Background: Behavioral and psychological symptoms of dementia (BPSD) commonly occur among cognitively impaired people in geriatric care. BPSD are often managed with antipsychotic drugs, despite the associated serious health risks. The aim of the present study was to discover factors associated with the use of antipsychotics.
Methods: A cross-sectional study in all geriatric care units in the county of Västerbotten, Sweden, which included 2017 residents aged 65 years and over with cognitive impairment (mean age was 83.5 years). Data were collected from prescription records and observations made by care staff of BPSD among residents during the preceding week. A multivariate regression model was con-structed to find factors independently associated with antipsychotic drug use.

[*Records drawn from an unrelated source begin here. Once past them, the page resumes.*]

Lemma bmap_entry_spec L s v B T i ip bn m n h :
  fs_is s v B T -> fs_wf v B -> inode_wf v B ip -> held v = ∅ ->
  room L (S m) (S (S h)) v -> bitmap B ⊆ L ->
  (get_addr ip NDIRECT ∈ logged v /\ n = m) \/ m = S n ->
  zget T i = Some ip -> NDIRECT <= bn < MAXFILE -> get_addr ip NDIRECT <> 0 ->
  bmap_result L n (S (S h)) v B T i ip bn
    (bmap_entry ROOTDEV (get_addr ip NDIRECT) (bn - NDIRECT) s).
Proof.
  intros Hs Hf Hw Hh Hroom HL Hlogd Hi Hbn Ha. pose proof (wf_layout _ _ Hf) as Hl.
  pose proof (data_start_pos B Hl). pose proof (bmapstart_pos B Hl).
  pose proof (slot_indirect v ip bn Hbn Ha) as Hsl. pose proof (room_clean _ _ _ _ Hroom) as Hcl.
  destruct (inode_slot _ _ _ Hw MAXFILE ltac:(done) Ha) as [Had Hau].
  change (slot v ip MAXFILE) with (get_addr ip NDIRECT) in Had, Hau.
  set (a := get_addr ip NDIRECT) in *.
  unfold bmap_entry. destruct (run_bread1 s v B T a L _ _ Hs Hh Hroom) as (bp & s1 & Hb & Hs1).
  rewrite (kbind_Ok _ _ _ _ _ Hb). set (w := with_held v {[bp := a]}) in *.
  assert (held w !! bp = Some a) as Hbp by apply lookup_singleton_eq.
  rewrite (kbind_Ok _ _ _ _ _ (run_bdata _ _ _ _ _ _ Hs1 Hbp)).
  change (contents w a) with (contents v a). rewrite <- Hsl.
  destruct (Z.eqb_spec (slot v ip bn) 0) as [Hz|Hz].
  2: { rewrite (kbind_Ok (kret _) _ s1 _ s1 eq_refl).
       destruct (run_brelse1 s1 v B T bp a Hs1 Hh Hcl) as (s2 & Hrel & Hs2).
       rewrite (kbind_Ok _ _ _ _ _ Hrel). by apply BmapHave. }
  assert (held_data w B) as Hhw.
  { intros j c. cbn. rewrite lookup_singleton_Some. by intros [_ <-]. }
  assert (room L (S m) (S h) w) as Hroomw.
  { destruct Hroom as [R1 R2 R3]. split; [done|done|]. rewrite Hh, map_size_empty in R3.
    cbn. rewrite map_size_singleton. lia. }
  pose proof (balloc_spec L s1 w B T m h Hs1 (fs_wf_held _ _ _ Hf) Hhw Hroomw HL) as Hr.
  inversion Hr as [b s2 Hbd Hu Hlow Hs2 E|s2 Hfull Hs2 E].
  - change (take_block w B b) with (with_held (take_block v B b) {[bp := a]}) in Hs2.
    change (used w B b) with (used v B b) in Hu.
    assert (a <> b) as Hab by congruence.
    assert (forall c, block_ok (contents v c)) as Hok by (intros c; by eapply (fs_is_ok s)).
    assert (room L m (S (S h)) (take_block v B b)) as Hroomt by (apply room_take; (done || lia)).
    destruct (run_modify1 s2 (take_block v B b) B T bp a (put32 (contents v a) (4 * (bn - NDIRECT)) b) L m (S (S h)))
      as (s3 & s4 & s5 & Hset & Hlw & Hrel & Hs5); [done|done|done| |by apply put_le_ok|].
    { destruct Hlogd as [[Hin _]|Hm]; [left; cbn; set_solver + Hin|right; lia]. }
    destruct (grows_entry B v ip b bn Hok Hf Hw Hbn Ha Hz Hbd) as [Hg Hsb];
      [pose proof (layout_size _ Hl); lia|done|]. fold a in Hg, Hsb.
    rewrite (kbind_Ok _ _ s1 b s4).
    2: { rewrite (kbind_Ok _ _ _ _ _ (eq_sym E)), (proj2 (Z.eqb_neq b 0)) by lia.
         rewrite (kbind_Ok _ _ s2 tt s4); [done|].
         assert (held (with_held (take_block v B b) {[bp := a]}) !! bp = Some a) as Hbp'
           by apply lookup_singleton_eq.
         rewrite (kbind_Ok _ _ _ _ _ (run_bdata _ _ _ _ _ _ Hs2 Hbp')).
         change (contents (with_held ?x _)) with (contents x).
         rewrite take_frame by (done || lia). by rewrite (kbind_Ok _ _ _ _ _ Hset). }
    rewrite (kbind_Ok _ _ _ _ _ Hrel). unfold kret. rewrite <- Hsb at 1.
    eapply BmapNew; [done|rewrite Hsb; lia|rewrite Hsb; cbn; set_solver +|done| |by rewrite tset_id].
    destruct Hlogd as [[Hin ->] | ->]; [apply room_wrote; [done|cbn; set_solver + Hin]|].
    by apply room_wrote_new.
  - rewrite (kbind_Ok _ _ s1 0 s2).
    2: { by rewrite (kbind_Ok _ _ _ _ _ (eq_sym E)). }
    destruct (run_brelse1 s2 v B T bp a Hs2 Hh Hcl) as (s3 & Hrel & Hs3).
    rewrite (kbind_Ok _ _ _ _ _ Hrel).
    apply (BmapFull L n _ v B T i ip bn v ip); try done.
    + by apply grows_refl.
    + eapply room_le; [done| |lia]. destruct Hlogd as [[_ ->] | ->]; lia.
    + by rewrite tset_id.
Qed.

Results: Eleven factors were independently associated with the use of antipsychotics. Aggressive, verbally disruptive and wandering behavior, hallucinatory and depressive symptoms, male sex, living in a group dwelling for people with dementia, imposed mental workload, the ability to rise from a chair, activities of daily living (ADL) dependency and lower age all correlated significantly.
Conclusions: Antipsychotic drug treatment of old people with cognitive impairment in geriatric care is common, and determined not only by the patient's symptoms but also by factors related more closely to the caregiver and the caring situation. These findings raise important questions about the indications for drug treatment in relation to the patient's quality of life.